* Aim of the task
Could you copy out all the lines in the material below where the word "rstrip" occurs?

Extracted entries Block Start

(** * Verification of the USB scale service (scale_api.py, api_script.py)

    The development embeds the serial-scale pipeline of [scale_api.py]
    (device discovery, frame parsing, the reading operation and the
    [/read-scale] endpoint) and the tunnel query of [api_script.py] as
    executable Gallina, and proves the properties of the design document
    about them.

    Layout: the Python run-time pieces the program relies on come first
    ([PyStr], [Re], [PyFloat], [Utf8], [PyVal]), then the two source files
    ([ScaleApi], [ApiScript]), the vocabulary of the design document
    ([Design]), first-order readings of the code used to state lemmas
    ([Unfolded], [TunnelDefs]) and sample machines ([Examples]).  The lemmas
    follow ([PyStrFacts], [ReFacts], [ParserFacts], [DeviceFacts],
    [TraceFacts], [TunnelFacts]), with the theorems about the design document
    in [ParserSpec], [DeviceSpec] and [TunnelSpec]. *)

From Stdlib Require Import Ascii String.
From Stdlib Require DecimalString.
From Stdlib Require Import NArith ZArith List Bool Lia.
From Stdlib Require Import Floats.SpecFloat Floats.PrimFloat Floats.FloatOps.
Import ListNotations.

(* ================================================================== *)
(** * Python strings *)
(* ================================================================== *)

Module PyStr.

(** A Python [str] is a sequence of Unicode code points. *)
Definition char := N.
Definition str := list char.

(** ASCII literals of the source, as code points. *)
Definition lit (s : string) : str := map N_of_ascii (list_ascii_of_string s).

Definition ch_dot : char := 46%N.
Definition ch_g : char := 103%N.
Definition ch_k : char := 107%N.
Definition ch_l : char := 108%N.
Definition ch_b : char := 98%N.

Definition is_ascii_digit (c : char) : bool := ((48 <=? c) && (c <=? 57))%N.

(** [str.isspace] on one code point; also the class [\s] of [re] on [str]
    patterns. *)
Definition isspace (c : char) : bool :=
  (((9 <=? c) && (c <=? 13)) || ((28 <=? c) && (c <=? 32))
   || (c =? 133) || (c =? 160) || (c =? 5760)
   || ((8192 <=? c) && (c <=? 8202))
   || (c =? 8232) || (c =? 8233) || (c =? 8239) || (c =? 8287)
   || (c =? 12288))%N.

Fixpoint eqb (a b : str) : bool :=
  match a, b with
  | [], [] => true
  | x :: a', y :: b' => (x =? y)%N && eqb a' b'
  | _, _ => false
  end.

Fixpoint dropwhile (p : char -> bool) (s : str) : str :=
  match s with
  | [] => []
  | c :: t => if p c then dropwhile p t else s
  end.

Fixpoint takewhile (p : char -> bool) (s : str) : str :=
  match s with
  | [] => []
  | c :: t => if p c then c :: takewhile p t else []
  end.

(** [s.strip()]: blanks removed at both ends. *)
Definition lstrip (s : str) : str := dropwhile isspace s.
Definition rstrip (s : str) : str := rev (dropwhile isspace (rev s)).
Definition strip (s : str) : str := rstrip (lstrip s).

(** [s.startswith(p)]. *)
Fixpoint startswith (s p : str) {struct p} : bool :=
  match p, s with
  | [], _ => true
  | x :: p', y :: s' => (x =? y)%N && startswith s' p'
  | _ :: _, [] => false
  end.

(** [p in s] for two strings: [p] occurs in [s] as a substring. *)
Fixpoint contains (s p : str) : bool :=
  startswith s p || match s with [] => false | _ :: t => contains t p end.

Extracted entries Block End
Extracted entries Block Start

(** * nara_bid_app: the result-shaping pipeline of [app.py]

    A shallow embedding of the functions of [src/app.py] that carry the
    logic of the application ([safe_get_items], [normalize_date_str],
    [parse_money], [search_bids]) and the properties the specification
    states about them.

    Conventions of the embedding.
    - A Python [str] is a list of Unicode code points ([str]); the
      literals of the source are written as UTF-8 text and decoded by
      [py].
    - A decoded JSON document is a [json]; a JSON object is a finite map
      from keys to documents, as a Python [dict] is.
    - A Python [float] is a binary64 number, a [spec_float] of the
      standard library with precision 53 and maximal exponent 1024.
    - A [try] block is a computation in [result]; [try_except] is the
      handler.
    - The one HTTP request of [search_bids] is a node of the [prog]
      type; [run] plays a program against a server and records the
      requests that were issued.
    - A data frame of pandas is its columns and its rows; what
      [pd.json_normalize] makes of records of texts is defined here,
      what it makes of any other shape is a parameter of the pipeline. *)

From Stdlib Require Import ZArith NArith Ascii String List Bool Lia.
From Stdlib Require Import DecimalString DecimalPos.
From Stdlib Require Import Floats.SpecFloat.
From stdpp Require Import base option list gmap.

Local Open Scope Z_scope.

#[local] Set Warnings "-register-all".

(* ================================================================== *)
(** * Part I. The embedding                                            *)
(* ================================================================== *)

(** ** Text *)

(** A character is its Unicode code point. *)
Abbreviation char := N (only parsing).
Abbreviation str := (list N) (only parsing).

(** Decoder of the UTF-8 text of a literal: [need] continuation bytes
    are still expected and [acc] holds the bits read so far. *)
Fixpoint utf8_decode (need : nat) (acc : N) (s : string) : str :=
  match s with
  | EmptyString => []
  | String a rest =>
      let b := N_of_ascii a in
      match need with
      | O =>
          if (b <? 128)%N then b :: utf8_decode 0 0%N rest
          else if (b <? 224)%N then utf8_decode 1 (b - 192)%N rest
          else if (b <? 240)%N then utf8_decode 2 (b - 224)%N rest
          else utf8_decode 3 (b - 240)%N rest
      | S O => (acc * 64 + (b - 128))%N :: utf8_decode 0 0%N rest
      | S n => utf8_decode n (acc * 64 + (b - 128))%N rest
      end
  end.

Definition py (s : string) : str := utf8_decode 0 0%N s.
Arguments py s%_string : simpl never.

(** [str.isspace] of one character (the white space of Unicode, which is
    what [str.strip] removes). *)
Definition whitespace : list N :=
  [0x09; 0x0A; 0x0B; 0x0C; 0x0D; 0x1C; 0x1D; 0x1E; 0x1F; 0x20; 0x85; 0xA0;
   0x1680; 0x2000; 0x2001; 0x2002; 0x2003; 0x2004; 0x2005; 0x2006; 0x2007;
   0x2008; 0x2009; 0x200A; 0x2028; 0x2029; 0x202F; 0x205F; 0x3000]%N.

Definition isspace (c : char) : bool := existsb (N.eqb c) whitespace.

Extracted entries Block End
Extracted entries Block Start

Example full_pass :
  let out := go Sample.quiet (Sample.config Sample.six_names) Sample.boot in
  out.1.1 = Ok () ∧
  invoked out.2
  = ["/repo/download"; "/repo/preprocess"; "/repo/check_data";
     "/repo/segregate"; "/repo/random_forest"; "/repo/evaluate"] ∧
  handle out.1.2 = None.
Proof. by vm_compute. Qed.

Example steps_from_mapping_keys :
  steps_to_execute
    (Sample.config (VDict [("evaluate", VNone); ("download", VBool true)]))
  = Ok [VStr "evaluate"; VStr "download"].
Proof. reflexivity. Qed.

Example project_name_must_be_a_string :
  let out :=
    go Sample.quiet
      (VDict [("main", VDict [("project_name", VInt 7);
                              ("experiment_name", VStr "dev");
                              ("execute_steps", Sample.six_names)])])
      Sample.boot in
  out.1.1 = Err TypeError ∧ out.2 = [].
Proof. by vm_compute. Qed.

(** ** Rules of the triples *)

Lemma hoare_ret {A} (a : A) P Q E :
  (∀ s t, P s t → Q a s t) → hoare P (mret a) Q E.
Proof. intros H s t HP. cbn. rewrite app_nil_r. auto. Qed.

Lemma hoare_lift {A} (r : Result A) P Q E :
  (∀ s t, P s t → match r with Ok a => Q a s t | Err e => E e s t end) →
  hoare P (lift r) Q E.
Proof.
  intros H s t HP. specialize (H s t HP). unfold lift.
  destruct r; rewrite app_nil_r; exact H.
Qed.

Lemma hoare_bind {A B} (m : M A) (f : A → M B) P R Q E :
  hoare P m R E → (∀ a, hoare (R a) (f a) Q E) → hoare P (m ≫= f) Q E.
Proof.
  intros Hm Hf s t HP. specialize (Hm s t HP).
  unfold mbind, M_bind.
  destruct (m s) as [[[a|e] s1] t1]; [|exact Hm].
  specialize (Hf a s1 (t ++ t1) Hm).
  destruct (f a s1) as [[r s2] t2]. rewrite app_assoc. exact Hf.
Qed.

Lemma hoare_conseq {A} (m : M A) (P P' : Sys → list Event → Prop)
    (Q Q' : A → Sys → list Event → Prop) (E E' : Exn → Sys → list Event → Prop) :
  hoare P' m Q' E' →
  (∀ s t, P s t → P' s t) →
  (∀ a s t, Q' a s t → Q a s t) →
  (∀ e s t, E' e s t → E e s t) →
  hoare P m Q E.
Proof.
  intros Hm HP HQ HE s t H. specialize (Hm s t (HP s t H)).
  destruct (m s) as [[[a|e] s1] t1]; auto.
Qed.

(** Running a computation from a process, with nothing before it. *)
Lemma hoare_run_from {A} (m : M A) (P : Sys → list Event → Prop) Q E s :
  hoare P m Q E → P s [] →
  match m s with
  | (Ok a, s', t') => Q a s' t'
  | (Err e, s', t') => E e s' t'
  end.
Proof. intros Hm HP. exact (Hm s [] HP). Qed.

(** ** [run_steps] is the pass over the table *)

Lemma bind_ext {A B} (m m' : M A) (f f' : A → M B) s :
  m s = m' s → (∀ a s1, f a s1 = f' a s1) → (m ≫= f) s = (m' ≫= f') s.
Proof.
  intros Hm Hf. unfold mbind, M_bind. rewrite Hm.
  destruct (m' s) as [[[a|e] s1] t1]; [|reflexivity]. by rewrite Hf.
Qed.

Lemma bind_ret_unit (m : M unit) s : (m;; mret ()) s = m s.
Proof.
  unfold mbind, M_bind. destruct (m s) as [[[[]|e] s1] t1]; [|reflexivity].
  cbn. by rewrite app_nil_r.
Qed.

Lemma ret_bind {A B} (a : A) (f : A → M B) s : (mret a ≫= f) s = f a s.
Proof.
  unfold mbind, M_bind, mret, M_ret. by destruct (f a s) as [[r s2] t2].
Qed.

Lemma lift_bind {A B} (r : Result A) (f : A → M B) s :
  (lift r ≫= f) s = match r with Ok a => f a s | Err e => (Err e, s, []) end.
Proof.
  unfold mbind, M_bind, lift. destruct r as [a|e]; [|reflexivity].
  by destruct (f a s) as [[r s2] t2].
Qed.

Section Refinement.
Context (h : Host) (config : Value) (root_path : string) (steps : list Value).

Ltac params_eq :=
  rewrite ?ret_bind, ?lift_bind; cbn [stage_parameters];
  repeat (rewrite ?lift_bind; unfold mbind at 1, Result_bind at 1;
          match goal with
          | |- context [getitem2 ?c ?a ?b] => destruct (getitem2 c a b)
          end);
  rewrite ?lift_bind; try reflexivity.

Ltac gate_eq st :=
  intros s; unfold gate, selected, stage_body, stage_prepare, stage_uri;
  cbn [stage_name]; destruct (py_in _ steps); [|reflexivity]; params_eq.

Extracted entries Block End

* Exercise output
Definition rstrip (s : str) : str := rev (dropwhile isspace (rev s)).
Definition strip (s : str) : str := rstrip (lstrip s).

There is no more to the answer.